-- INFORMATION follows --
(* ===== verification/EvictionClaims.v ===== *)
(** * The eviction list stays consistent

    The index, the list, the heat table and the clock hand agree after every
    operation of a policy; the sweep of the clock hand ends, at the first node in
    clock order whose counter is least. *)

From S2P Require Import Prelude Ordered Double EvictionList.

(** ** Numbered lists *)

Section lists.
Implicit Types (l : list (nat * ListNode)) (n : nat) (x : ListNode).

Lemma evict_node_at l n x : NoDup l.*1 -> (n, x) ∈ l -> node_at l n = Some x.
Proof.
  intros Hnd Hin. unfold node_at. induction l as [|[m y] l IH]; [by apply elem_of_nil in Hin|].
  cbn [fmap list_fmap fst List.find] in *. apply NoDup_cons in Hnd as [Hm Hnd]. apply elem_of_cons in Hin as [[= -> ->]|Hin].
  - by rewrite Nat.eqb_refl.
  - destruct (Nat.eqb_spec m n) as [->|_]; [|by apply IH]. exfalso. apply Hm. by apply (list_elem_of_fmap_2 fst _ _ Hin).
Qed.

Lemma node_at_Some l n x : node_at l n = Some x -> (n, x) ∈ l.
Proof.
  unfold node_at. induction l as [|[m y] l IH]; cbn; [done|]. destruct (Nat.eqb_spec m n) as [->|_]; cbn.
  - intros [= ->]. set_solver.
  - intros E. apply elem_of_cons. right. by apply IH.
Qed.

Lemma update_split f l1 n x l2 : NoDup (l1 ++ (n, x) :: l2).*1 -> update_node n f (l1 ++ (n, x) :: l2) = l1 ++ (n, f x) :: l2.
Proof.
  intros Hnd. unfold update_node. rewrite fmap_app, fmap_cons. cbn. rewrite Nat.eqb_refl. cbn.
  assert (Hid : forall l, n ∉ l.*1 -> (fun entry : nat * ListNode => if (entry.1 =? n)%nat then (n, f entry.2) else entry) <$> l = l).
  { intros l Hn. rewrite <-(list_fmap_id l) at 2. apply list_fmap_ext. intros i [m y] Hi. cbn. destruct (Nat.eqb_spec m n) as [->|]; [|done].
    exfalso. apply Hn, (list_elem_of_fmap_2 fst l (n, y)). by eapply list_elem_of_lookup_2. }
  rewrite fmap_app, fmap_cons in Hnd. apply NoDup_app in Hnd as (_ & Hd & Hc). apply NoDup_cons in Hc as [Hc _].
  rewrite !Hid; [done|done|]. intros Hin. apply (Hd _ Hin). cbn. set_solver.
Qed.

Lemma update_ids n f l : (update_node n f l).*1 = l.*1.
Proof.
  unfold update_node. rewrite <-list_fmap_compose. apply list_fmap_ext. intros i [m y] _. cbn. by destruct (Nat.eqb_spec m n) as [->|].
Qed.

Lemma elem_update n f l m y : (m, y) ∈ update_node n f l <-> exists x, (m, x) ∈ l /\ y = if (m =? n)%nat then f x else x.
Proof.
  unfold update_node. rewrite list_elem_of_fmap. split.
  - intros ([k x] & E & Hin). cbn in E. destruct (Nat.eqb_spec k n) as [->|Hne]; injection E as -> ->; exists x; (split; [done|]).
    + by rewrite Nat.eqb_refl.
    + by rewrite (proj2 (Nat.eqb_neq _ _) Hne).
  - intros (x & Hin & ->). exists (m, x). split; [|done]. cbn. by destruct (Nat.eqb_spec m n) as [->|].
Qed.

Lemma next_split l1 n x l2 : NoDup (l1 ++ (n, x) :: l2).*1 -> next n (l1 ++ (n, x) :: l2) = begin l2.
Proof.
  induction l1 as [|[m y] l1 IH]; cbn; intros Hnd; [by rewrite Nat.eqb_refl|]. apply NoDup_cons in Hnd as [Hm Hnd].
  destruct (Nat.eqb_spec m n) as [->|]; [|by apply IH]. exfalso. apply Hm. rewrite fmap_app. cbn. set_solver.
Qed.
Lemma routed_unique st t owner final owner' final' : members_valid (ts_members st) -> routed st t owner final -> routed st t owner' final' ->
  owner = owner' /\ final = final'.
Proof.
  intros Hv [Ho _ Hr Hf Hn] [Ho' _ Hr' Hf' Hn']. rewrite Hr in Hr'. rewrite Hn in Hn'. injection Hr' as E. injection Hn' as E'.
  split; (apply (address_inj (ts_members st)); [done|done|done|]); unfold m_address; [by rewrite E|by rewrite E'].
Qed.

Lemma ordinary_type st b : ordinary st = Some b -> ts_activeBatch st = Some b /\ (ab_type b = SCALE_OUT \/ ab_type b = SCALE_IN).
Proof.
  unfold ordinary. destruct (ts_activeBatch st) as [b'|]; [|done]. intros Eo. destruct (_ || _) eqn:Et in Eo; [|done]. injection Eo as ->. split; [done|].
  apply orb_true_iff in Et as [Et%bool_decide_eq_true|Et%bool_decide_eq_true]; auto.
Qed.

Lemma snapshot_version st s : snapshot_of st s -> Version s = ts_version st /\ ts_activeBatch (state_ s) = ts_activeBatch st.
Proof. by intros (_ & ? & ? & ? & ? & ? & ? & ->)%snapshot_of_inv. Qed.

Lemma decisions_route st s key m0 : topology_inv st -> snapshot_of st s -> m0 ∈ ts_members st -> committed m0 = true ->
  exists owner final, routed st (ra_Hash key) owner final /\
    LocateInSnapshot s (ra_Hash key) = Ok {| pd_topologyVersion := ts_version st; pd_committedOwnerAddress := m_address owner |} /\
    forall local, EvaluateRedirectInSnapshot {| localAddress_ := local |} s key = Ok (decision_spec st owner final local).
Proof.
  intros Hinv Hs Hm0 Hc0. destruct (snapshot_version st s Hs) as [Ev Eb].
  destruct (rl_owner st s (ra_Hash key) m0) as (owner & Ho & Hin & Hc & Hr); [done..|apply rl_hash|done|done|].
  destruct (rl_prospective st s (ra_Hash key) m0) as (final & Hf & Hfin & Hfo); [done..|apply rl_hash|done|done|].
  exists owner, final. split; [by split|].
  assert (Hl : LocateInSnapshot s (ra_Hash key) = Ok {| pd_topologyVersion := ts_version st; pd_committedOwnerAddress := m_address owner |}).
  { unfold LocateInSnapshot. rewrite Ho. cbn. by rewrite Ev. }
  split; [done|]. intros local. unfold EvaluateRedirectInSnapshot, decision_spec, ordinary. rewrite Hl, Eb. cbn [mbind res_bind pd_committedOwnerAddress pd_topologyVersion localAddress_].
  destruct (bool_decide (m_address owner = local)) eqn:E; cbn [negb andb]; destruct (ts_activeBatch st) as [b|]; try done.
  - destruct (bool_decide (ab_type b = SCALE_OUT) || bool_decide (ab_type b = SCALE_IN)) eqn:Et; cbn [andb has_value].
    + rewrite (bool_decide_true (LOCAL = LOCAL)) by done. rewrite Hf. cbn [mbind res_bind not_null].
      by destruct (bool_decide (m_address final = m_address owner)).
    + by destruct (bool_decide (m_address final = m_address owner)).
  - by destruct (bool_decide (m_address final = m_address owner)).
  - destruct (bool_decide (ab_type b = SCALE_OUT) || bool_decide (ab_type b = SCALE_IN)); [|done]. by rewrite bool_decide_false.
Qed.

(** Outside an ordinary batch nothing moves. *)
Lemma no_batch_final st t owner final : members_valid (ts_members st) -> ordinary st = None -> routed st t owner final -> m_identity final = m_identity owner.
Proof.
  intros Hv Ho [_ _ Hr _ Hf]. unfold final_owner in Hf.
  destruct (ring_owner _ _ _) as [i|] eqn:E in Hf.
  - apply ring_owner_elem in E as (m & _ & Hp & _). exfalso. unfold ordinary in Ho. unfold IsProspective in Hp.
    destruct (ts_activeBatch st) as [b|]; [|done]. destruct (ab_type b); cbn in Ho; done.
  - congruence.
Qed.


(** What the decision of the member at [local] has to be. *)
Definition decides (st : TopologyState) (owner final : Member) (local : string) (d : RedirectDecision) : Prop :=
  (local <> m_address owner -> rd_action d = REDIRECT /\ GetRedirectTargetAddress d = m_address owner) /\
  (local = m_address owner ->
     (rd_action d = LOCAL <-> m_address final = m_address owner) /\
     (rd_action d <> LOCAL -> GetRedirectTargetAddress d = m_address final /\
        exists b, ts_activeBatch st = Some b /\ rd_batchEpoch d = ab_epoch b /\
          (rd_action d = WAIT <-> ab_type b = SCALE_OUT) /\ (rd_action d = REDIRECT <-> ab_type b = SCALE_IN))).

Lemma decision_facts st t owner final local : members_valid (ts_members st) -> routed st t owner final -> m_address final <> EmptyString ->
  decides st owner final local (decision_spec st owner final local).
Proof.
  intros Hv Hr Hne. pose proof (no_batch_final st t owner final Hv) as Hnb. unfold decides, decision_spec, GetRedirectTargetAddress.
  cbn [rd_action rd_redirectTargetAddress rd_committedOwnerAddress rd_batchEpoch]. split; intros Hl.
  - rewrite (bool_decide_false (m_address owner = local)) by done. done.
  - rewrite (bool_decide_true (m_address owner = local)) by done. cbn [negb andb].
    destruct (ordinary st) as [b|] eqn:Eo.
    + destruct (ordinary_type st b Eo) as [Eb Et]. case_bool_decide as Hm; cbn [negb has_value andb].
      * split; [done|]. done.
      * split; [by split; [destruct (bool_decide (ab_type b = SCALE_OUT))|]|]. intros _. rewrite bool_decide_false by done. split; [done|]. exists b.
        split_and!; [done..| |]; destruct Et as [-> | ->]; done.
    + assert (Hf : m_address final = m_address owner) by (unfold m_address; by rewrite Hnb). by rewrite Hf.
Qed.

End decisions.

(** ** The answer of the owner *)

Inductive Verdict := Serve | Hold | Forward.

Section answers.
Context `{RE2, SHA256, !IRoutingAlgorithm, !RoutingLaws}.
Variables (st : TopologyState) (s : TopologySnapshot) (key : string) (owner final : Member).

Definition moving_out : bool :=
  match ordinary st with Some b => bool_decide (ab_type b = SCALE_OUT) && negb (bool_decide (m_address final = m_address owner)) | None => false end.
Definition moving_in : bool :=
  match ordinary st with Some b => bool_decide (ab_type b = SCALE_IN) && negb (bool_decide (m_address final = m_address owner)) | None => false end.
-- INFORMATION concluded --
EXERCISE:
Above are the records; print exactly the lines from the line with "intros Hv [Ho" to the line with "split; [done|]. intros", including both, and nothing else.

ANSWER SPACE:
  intros Hv [Ho _ Hr Hf Hn] [Ho' _ Hr' Hf' Hn']. rewrite Hr in Hr'. rewrite Hn in Hn'. injection Hr' as E. injection Hn' as E'.
  split; (apply (address_inj (ts_members st)); [done|done|done|]); unfold m_address; [by rewrite E|by rewrite E'].
Qed.

Lemma ordinary_type st b : ordinary st = Some b -> ts_activeBatch st = Some b /\ (ab_type b = SCALE_OUT \/ ab_type b = SCALE_IN).
Proof.
  unfold ordinary. destruct (ts_activeBatch st) as [b'|]; [|done]. intros Eo. destruct (_ || _) eqn:Et in Eo; [|done]. injection Eo as ->. split; [done|].
  apply orb_true_iff in Et as [Et%bool_decide_eq_true|Et%bool_decide_eq_true]; auto.
Qed.

Lemma snapshot_version st s : snapshot_of st s -> Version s = ts_version st /\ ts_activeBatch (state_ s) = ts_activeBatch st.
Proof. by intros (_ & ? & ? & ? & ? & ? & ? & ->)%snapshot_of_inv. Qed.

Lemma decisions_route st s key m0 : topology_inv st -> snapshot_of st s -> m0 ∈ ts_members st -> committed m0 = true ->
  exists owner final, routed st (ra_Hash key) owner final /\
    LocateInSnapshot s (ra_Hash key) = Ok {| pd_topologyVersion := ts_version st; pd_committedOwnerAddress := m_address owner |} /\
    forall local, EvaluateRedirectInSnapshot {| localAddress_ := local |} s key = Ok (decision_spec st owner final local).
Proof.
  intros Hinv Hs Hm0 Hc0. destruct (snapshot_version st s Hs) as [Ev Eb].
  destruct (rl_owner st s (ra_Hash key) m0) as (owner & Ho & Hin & Hc & Hr); [done..|apply rl_hash|done|done|].
  destruct (rl_prospective st s (ra_Hash key) m0) as (final & Hf & Hfin & Hfo); [done..|apply rl_hash|done|done|].
  exists owner, final. split; [by split|].
  assert (Hl : LocateInSnapshot s (ra_Hash key) = Ok {| pd_topologyVersion := ts_version st; pd_committedOwnerAddress := m_address owner |}).
  { unfold LocateInSnapshot. rewrite Ho. cbn. by rewrite Ev. }
  split; [done|]. intros local. unfold EvaluateRedirectInSnapshot, decision_spec, ordinary. rewrite Hl, Eb. cbn [mbind res_bind pd_committedOwnerAddress pd_topologyVersion localAddress_].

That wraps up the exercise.